By TRH Foreign Affairs Desk

New Delhi, November 8, 2025 — A sharp exchange erupted on X over how credit for China’s poverty reduction should be attributed, after commentator Han Yang argued that the phrase “China lifted hundreds of millions out of poverty” was “propagandistic” and overstated the government’s role.

Yang wrote, “The phrase implies passive recipients and an omnipotent state. The people—through grit, entrepreneurship, and benefiting from policy U-turns—did the heavy lifting. Of course the government’s role was pivotal, but mostly in reversing its own failures and enabling markets. Crediting individuals isn’t insulting; it’s empowering. Denying that to glorify the state is the real disservice to history and developing nations.”

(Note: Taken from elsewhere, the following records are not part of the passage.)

Lemma parse_extension_ok packet lo hi id val a b e :
  bytes_ok val -> val = take (length val) (drop a packet) -> ext_ok packet lo hi e ->
  (lo <= a)%nat -> b = (a + length val)%nat -> (b <= hi)%nat ->
  match parse_extension id val (a, b) e with
  | Ok e' => ext_ok packet lo hi e'
  | Err _ => True
  | Panic => False
  end.
Proof.
  intros Hv Hp He Ha Hb Hh. unfold parse_extension.
  destruct (id =? RTP_EXT_ID_DEPENDENCY_DESCRIPTOR).
  - destruct (Nat.ltb_spec (length val) RTP_DEPENDENCY_DESCRIPTOR_MIN_LEN) as [|H3]; [done|].
    pose proof (DependencyDescriptorFacts.read_safe val Hv H3) as Hr.
    destruct He. unfold RTP_DEPENDENCY_DESCRIPTOR_MIN_LEN in H3.
    destruct (DependencyDescriptor.read (DependencyDescriptor.new val)); simpl; [| |done];
      (split; simpl; auto; intros; simplify_eq; lia).
  - destruct val as [|b0 [|b1 [|b2 val]]]; try done.
    + destruct He. repeat case_if; split; simpl; auto.
      intros l [= <-]. unfold saturating_sub.
      assert (0 <= Z.land b0 127) by (apply Z.land_nonneg; lia). lia.
    + destruct He. case_if; split; simpl; auto.
      * intros ? ? [= <- <-]. simpl in *. lia.
      * done.
      * intros ? ? [= <- <-]. cbn [length] in Hp. by rewrite <- Hp.
      * intros s [= <-]. by apply (be_val_uint [b0; b1]).
Qed.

Energy analyst David Fishman forcefully disagreed, calling such claims “excessively and abundantly wrong” and “deeply insulting” to nations still grappling with poverty. “It’s like you’re telling them that it’s their own fault for not pulling themselves out of it,” he said in one post.

Fishman went on to criticize both Yang and journalist Lingling Wei, who had expressed similar views, describing their arguments as “ignorant and dishonest.” He maintained that China’s success in reducing poverty was inseparable from government-led reforms that fostered economic growth and stability.

“The Chinese government deserves its due for engineering and perpetuating the most spectacular economic rejuvenation of modern history,” Fishman wrote, urging readers to consult scholarship such as Yuen Yuen Ang’s How China Escaped the Poverty Trap for a deeper understanding of institutional reform.

He also encouraged critics to visit China’s rural areas directly: “Ask people to whom they assign the credit for their improved situation. Good or bad, they’ll tell you. But you aren’t going to learn about it from your office in California.”